Generating images of AI with AI — Part 1: AttnGAN + COCO

🧪 This is the start of a series of experiments that was sparked by the question if we can create (better) pictures of Artificial Intelligence by using AI techniques to generate them. The question emerged from a bigger research project in which I am involved which is researching ways to improve the visual representation of AI in the media: “Better images of AI”.

⚗️ Which AI techniques are most suited to generate these images? How do we deal with the biases engraved in these systems? Can we expose and unpack the infrastructure and human labour behind the datasets and algorithms that led to these images and make it transparent in the image making process, rather than hiding the human labour and pretending AI systems are autonomous?

1. What is AttentionGAN?

The AttentionGAN model I will use is capable of transforming text to images. That’s an interesting capability for our task.

AttentionGAN for text-to-image generation is a neural network architecture proposed in the paper AttnGAN: Fine-Grained Text to Image Generation with Attentional Generative Adversarial Networks by Tao Xu et al. (in 2019).

A GAN (Generative Adversarial Network) is a type of neural network architecture that leverages a machine learning strategy called “adversarial training”. A GAN consists of two networks, the discriminator and the generator, both becoming better over time. After training, the generator can be used to generate new images (or whatever domain it was trained on).

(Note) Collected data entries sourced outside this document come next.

(* ===== verification/TestRpc.v ===== *)
(** * The tests of the RPC crate

    The test module of [subhost-rpc]. A request over HTTP is a call of the registered
    method; the reply's ["result"] is the value of the handler and its ["error"] the
    error object of the failure. *)

From Stdlib Require Import String.
From S2P Require Import Prelude Order Text Deps Bincode Core WorldState Mempool Storage Rpc RpcApi Harness.
Import Ref.

Module RpcTests.
Notation addr := test_addr.
Definition signing_key (seed : Z) : array 32 := array_repeat (byte_of seed) 32.
Definition key_address (key : array 32) : Address :=
  from_public_key (array_bytes (ed_public_key key)).
Definition sign_transaction (key : array 32) (tx : Transaction) : Transaction :=
  with_signature tx (from_ed25519 (ed_sign key (signing_payload tx))).
Definition unsigned_transfer (key : array 32) (nonce value gas_price gas_limit : Z) : Transaction :=
  {| tx_type := Transfer; tx_nonce := nonce; tx_from := key_address key;
     tx_to := Some (addr 2); tx_value := value; tx_gas_price := gas_price;
     tx_gas_limit := gas_limit; tx_data := []; tx_chain_id := 1; tx_signature := EMPTY |}.
Definition signed_transfer (key : array 32) (nonce value : Z) : Transaction :=
  sign_transaction key (unsigned_transfer key nonce value 1 DEFAULT_TX_GAS_LIMIT).
(** The clock of the tests. *)
Definition now : Z := 1700000000.
Notation submit := (submit_transaction no_error now).
Definition with_state {E : Type} (opened : result E RpcState) (t : Test RpcState) : bool :=
  match opened with Ok n => passes t n | Err _ => false end.
Definition funded_state (key : array 32) (balance : Z) (t : Test RpcState) : bool :=
  with_state (in_memory 1 empty_disk)
    (_ ← unwrap (seed_accounts no_error [(key_address key, balance)]); t).
Definition repeat_text (n : nat) (s : string) : string := String.concat EmptyString (replicate n s).

Definition rpc_tests_parsing : list (string * bool) :=
  [("quantity_parsing_is_strict",
     ok_eq (hex_quantity (Some (VString "0x1f")) 0) 31
     && ok_eq (hex_quantity (Some (VString "0x0")) 0) 0
     && ok_eq (hex_quantity None 7) 7
     && errs (hex_quantity (Some (VString "1f")) 0) any
     && errs (hex_quantity (Some (VString "0x01")) 0) any
     && errs (hex_quantity (Some (VString "0x")) 0) any
     && errs (hex_quantity (Some (VString "0xzz")) 0) any
     && errs (hex_quantity (Some (VNumber 31)) 0) any
     && is_ok (hex_amount (Some (VString "0x100000000000000000000")) 0));
   ("fixed_and_variable_hex_parsing_is_strict",
     errs (fixed_hex 32 (Some (VString (repeat_text 32 "00")))) any
     && errs (fixed_hex 32 (Some (VString ("0x" +:+ repeat_text 31 "00")))) any
     && is_ok (fixed_hex 32 (Some (VString ("0x" +:+ repeat_text 32 "00"))))
     && errs (fixed_hex 32 None) any
     && ok_eq (hex_data None) [] && ok_eq (hex_data (Some (VString "0x"))) []
     && ok_eq (hex_data (Some (VString "0xdead"))) [byte_of 222; byte_of 173]
     && errs (hex_data (Some (VString "dead"))) any
     && errs (hex_data (Some (VString "0xodd"))) any);
   ("address_and_hash_parsing_reject_wrong_widths",
     errs (parse_address "0x1234") any
     && is_ok (parse_address ("0x" +:+ repeat_text 20 "11"))
     && errs (parse_tx_hash ("0x" +:+ repeat_text 20 "11")) any
     && is_ok (parse_tx_hash ("0x" +:+ repeat_text 32 "11")));
   ("block_tag_resolution_covers_tags_heights_and_gaps",
     ok_eq (resolve_block_height "latest" 0) None
     && ok_eq (resolve_block_height "latest" 3) (Some 3)
     && ok_eq (resolve_block_height "pending" 3) (Some 3)
     && ok_eq (resolve_block_height "finalized" 3) (Some 3)
     && ok_eq (resolve_block_height "earliest" 3) (Some 1)
     && ok_eq (resolve_block_height "0x2" 3) (Some 2)
     && ok_eq (resolve_block_height "0x0" 3) None
     && ok_eq (resolve_block_height "0x9" 3) None
     && errs (resolve_block_height "2" 3) any);
   ("signature_verification_binds_payload_and_sender",
     let key := signing_key 7 in
     let public_key := ed_public_key key in
     let tx := signed_transfer key 0 10 in
     let signature := to_ed25519 (tx_signature tx) in
     let tampered := with_signature (unsigned_transfer key 0 11 1 DEFAULT_TX_GAS_LIMIT)
                       (tx_signature tx) in
     let attacker := signing_key 9 in
     let is_signature e := match e with RpcInvalidSignature => true | _ => false end in
     is_ok (verify_transaction_signature tx public_key signature)
     && errs (verify_transaction_signature tampered public_key signature) is_signature
     && errs (verify_transaction_signature tx (ed_public_key attacker)
                (ed_sign attacker (signing_payload tx))) is_signature)].

Definition rpc_tests_producer : list (string * bool) :=
  let key := signing_key 7 in
  let sender := key_address key in
  let is_rejected e := match e with TransactionRejected _ => true | _ => false end in
  [("producer_executes_transfer_and_records_receipt", funded_state key 100000 (
     hash ← unwrap (submit (signed_transfer key 0 10));
     _ ← assert_eq rs_block_height 1;
     _ ← assert_eq (λ n, rpc_balance n (addr 2)) 10;
     _ ← assert_eq (λ n, rpc_nonce n sender) 1;
     _ ← assert_eq pending_count 0;
     _ ← assert_eq (λ n, rcpt_block_height <$> rpc_receipt n hash) (Some 1);
     _ ← assert_eq (λ n, rcpt_status <$> rpc_receipt n hash) (Some Success);
     _ ← assert_eq (λ n, hdr_parent_hash ∘ blk_header <$> block_at_height n 1) (Some Hash_ZERO);
     assert_eq (λ n, hdr_tx_root ∘ blk_header <$> block_at_height n 1)
       (Some (tx_root_of [hash]))));
   ("consecutive_transfers_chain_blocks", funded_state key 1000000 (
     _ ← unwrap (submit (signed_transfer key 0 10));
     _ ← unwrap (submit (signed_transfer key 1 20));
     _ ← assert_eq rs_block_height 2;
     first ← st_gets (λ n, block_at_height n 1);
     second ← st_gets (λ n, block_at_height n 2);
     _ ← assert_eq (λ _, hdr_parent_hash ∘ blk_header <$> second) (block_hash <$> first);
     assert_eq (λ n, rpc_balance n (addr 2)) 30));
   ("rejects_insufficient_balance_without_mutating_state", with_state (in_memory 1 empty_disk) (
     _ ← matches_err (submit (signed_transfer key 0 10)) is_rejected;
     _ ← assert_eq rs_block_height 0;
     _ ← assert_eq block_count 0;
     assert_eq pending_count 0));
   ("rejects_gas_above_the_block_limit_without_commit", funded_state key (u128_max / 2) (
     let tx := with_signature (unsigned_transfer key 0 10 1 (BLOCK_GAS_LIMIT + 1))
                 (tx_signature (signed_transfer key 0 10)) in
     _ ← matches_err (submit tx) is_rejected;
     _ ← assert_eq rs_block_height 0;
     assert_eq pending_count 0));
   ("failed_replacement_restores_the_previous_pending_transaction",
     with_state (in_memory 1 empty_disk) (
     let original := signed_transfer key 0 10 in
     _ ← unwrap (with_mempool (mempool_add original));
     let replacement := with_signature (unsigned_transfer key 0 10 2 DEFAULT_TX_GAS_LIMIT)
                          (tx_signature original) in
     _ ← matches_err (submit replacement) any;
     assert_eq (λ n, tx_gas_price ∘ snd <$> get_by_sender_nonce (rs_mempool n) sender 0)
       (Some (tx_gas_price original))))].

(** [RpcState::with_data_dir(1, dir.path())] on the disk the previous node left. *)
Definition on_disk (t : Test RpcState) (restarted : Test RpcState) : bool :=
  match with_data_dir 1 "dir" None None None empty_disk with
  | Ok n => match t n with
            | (n', Ok _) => with_state (with_data_dir 1 "dir" None None None (rs_disk n')) restarted
            | (_, Err _) => false
            end
  | Err _ => false
  end.
(** The last byte of the ledger file flipped. *)
Definition corrupt (d : Disk) : Disk :=
  {| d_target := (λ f, {| f_bytes := alter (λ b, byte_of (Z.lxor (byte_val b) 1))
                                       (length (f_bytes f) - 1)%nat (f_bytes f);
                          f_synced := false |}) <$> d_target d;
     d_temp := d_temp d; d_shadow := d_shadow d |}.
Definition rpc_tests_restart : list (string * bool) :=
  let key := signing_key 7 in
  let sender := key_address key in
  [("seeding_is_idempotent_and_survives_a_restart",
     let address := addr 1 in
     on_disk (
       _ ← assert (λ n, negb (has_persisted_state n));
       _ ← unwrap (seed_accounts no_error [(address, 42)]);
       _ ← unwrap (seed_accounts no_error [(address, 42)]);
       _ ← assert has_persisted_state;
       assert_eq (λ n, rpc_balance n address) 42)
      (_ ← assert_eq rs_block_height 0;
       _ ← assert has_persisted_state;
       assert_eq (λ n, rpc_balance n address) 42));
   ("persisted_ledger_restores_blocks_receipts_and_state",
     let hash := tx_hash (signed_transfer key 0 10) in
     on_disk (
       _ ← unwrap (seed_accounts no_error [(sender, 100000)]);
       submitted ← unwrap (submit (signed_transfer key 0 10));
       assert_eq (λ _, submitted) hash)
      (_ ← assert_eq rs_block_height 1;
       _ ← assert_eq block_count 1;
       _ ← assert (λ n, bool_decide (is_Some (rpc_receipt n hash)));
       _ ← assert_eq (λ n, rpc_balance n (addr 2)) 10;
       assert_eq (λ n, rpc_nonce n sender) 1));
   ("corrupted_ledger_is_rejected_on_startup",
     with_state (with_data_dir 1 "dir" None None None empty_disk) (
     _ ← unwrap (seed_accounts no_error [(sender, 100000)]);
     _ ← unwrap (submit (signed_transfer key 0 10));
     assert (λ n, errs (with_data_dir 1 "dir" None None None (corrupt (rs_disk n))) any)))].

Definition text (s : string) : Value := VString s.
Definition transfer_params (from to value : string) (more : list (string * Value)) : Value :=
  VObject ([("from", text from); ("to", text to); ("value", text value)] ++ more).
Definition rpc_tests_params : list (string * bool) :=
  let from := address_to_string (addr 1) in
  let to := address_to_string (addr 2) in
  let base more := VObject ([("from", text from); ("to", text to)] ++ more) in
  [("contract_creation_is_refused_before_it_reaches_the_pool",
     errs (transaction_from_params (VObject [("from", text from); ("value", text "0x1")]) 1)
       (λ e, match e with RpcUnsupportedTransactionType ContractCreation => true | _ => false end));
   ("transaction_params_reject_a_foreign_chain_id",
     errs (transaction_from_params (base [("chainId", text "0x9")]) 1)
       (λ e, match e with RpcInvalidChainId => true | _ => false end));
   ("transaction_params_accept_gas_and_gas_limit_aliases",
     ok_eq (tx_gas_limit <$> transaction_from_params (base []) 1) DEFAULT_TX_GAS_LIMIT
     && ok_eq (tx_gas_limit <$> transaction_from_params (base [("gas", text "0x7530")]) 1) 30000
     && ok_eq (tx_gas_limit <$> transaction_from_params (base [("gasLimit", text "0x7530")]) 1)
          30000)].

(** [rpc_request(addr, json!({"method": method, "params": params}))] *)
Definition reply_json (r : result RpcError Value) : Value :=
  match r with
  | Ok v => VObject [("result", v)]
  | Err e => VObject [("error", VObject [("code", VNumber (error_object e).1)])]
  end.
Definition rpc_request (method : string) (params : list Value) : ST RpcState string Value := λ n,
  match assoc method (build_module no_error now) with
  | Some handler => let '(n', r) := handler (Some params) n in (n', Ok (reply_json r))
  | None => (n, Err "method not found")
  end.
(** [reply[k1][k2]..], where an index that is absent is [Null]. *)
Definition at_path (path : list string) (v : Value) : Value :=
  foldl (λ v k, default VNull (value_get k v)) v path.
Definition at_index (i : nat) (v : Value) : Value :=
  match v with VArray l => default VNull (l !! i) | _ => VNull end.
Definition request_eq (method : string) (params : list Value) (path : list string) (v : Value)
  : Test RpcState := reply ← rpc_request method params; assert_eq (λ _, at_path path reply) v.

Definition rpc_tests_http_round_trip : list (string * bool) :=
  let key := signing_key 7 in
  let public_key := ed_public_key key in
  let sender := key_address key in
  let tx := signed_transfer key 0 10 in
  let hash := hash_to_string (tx_hash tx) in
  [("http_round_trip_covers_send_receipt_block_and_transaction", funded_state key 100000 (
     _ ← request_eq "eth_sendTransaction"
           [VObject [("from", text (address_to_string sender));
                     ("to", text (address_to_string (addr 2)));
                     ("value", text "0xa"); ("nonce", text "0x0"); ("gasPrice", text "0x1");
                     ("gas", text "0x5208"); ("chainId", text "0x1"); ("data", text "0x");
                     ("publicKey", json_hex (array_bytes public_key));
                     ("signature", json_hex (array_bytes (to_ed25519 (tx_signature tx))))]]
           ["result"] (text hash);
     _ ← request_eq "eth_getTransactionReceipt" [text hash] ["result"; "blockNumber"] (text "0x1");
     _ ← request_eq "eth_getTransactionReceipt" [text hash] ["result"; "status"] (text "0x1");
     block ← rpc_request "eth_getBlockByNumber" [text "latest"; VBool true];
     _ ← assert_eq (λ _, at_path ["result"; "number"] block) (text "0x1");
     let listed := at_index 0 (at_path ["result"; "transactions"] block) in
     _ ← assert_eq (λ _, at_path ["hash"] listed) (text hash);
     _ ← assert_eq (λ _, at_path ["from"] listed) (text (address_to_string sender));
     _ ← request_eq "eth_getTransactionByHash" [text hash] ["result"; "value"] (text "0xa");
     _ ← request_eq "eth_getTransactionByHash" [text hash] ["result"; "type"] (text "transfer");
     _ ← request_eq "eth_getBalance" [text (address_to_string (addr 2)); text "latest"] ["result"]
           (text "0xa");
     request_eq "eth_getTransactionCount" [text (address_to_string sender); text "latest"]
       ["result"] (text "0x1")))].

Definition rpc_tests_http_surface : list (string * bool) :=
  let key := signing_key 7 in
  let sender := address_to_string (key_address key) in
  let attacker := signing_key 9 in
  let victim_tx := signed_transfer key 0 10 in
  let to := address_to_string (addr 2) in
  let code := ["error"; "code"] in
  [("http_surface_reports_chain_metadata_and_missing_data_as_null",
     with_state (in_memory 1337 empty_disk) (
     _ ← request_eq "eth_chainId" [] ["result"] (text "0x539");
     _ ← request_eq "net_version" [] ["result"] (text "1337");
     _ ← request_eq "eth_gasPrice" [] ["result"] (text "0x1");
     _ ← request_eq "eth_getBlockByNumber" [text "latest"; VBool false] ["result"] VNull;
     request_eq "eth_getTransactionReceipt" [text ("0x" +:+ repeat_text 32 "11")] ["result"] VNull));
   ("http_surface_rejects_unsigned_and_malformed_requests", funded_state key 100000 (
     _ ← request_eq "eth_sendTransaction" [transfer_params sender to "0xa" []] code
           (VNumber (-32602));
     _ ← request_eq "eth_sendTransaction"
           [transfer_params sender to "0xa"
              [("nonce", text "0x0"); ("gasPrice", text "0x1"); ("gas", text "0x5208");
               ("chainId", text "0x1"); ("publicKey", json_hex (array_bytes (ed_public_key attacker)));
               ("signature",
                 json_hex (array_bytes (ed_sign attacker (signing_payload victim_tx))))]] code
           (VNumber (-32602));
     _ ← request_eq "eth_getBalance" [text "0x1234"; text "latest"] code (VNumber (-32602));
     _ ← request_eq "eth_getTransactionReceipt" [text "0xzz"] code (VNumber (-32602));
     request_eq "eth_getBalance" [text to; text "latest"] ["result"] (text "0x0")))].

Lemma rpc_tests_pass :
  all_pass (rpc_tests_parsing ++ rpc_tests_producer ++ rpc_tests_restart ++ rpc_tests_params
            ++ rpc_tests_http_round_trip ++ rpc_tests_http_surface) = true.
Proof. vm_compute. reflexivity. Qed.
End RpcTests.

Attention is a technique in machine learning that can be applied to many fields, from computer vision to natural language processing. (Transformer networks are extensively using the attention mechanism). The main idea with attention is that some parts of the data are more important than others.

“AttnGAN can synthesize fine-grained details at different subregions of the image by paying attentions to the relevant words in the natural language description” say the authors in the abstract.

Good to know: A pretrained AttentionGAN model can be used conveniently inside RunwayML, a platform for creative AI.

2. Choosing prompts and generating images

In order to come up with text input I searched for “Artificial Intelligence” on common stock photo platforms and collected the captions under these images. Here are some examples:

  • “3d rendering robot learning or solving problems”
  • “artificial intelligence”
  • “artificial intelligence digital concept with brain shape”
  • “Electricity flowing through computer printed circuitboard style brain graphic”
  • “Hands of robot and human touching”
  • “mechanical robot”
  • “Robot checking brain testing result with computer interface, futuristic human brain analysis, innovative technology in science and medicine concept”
  • “white humanoid robot”

(I find that the wordings of these stock photo captions themselves have a unique style to them..)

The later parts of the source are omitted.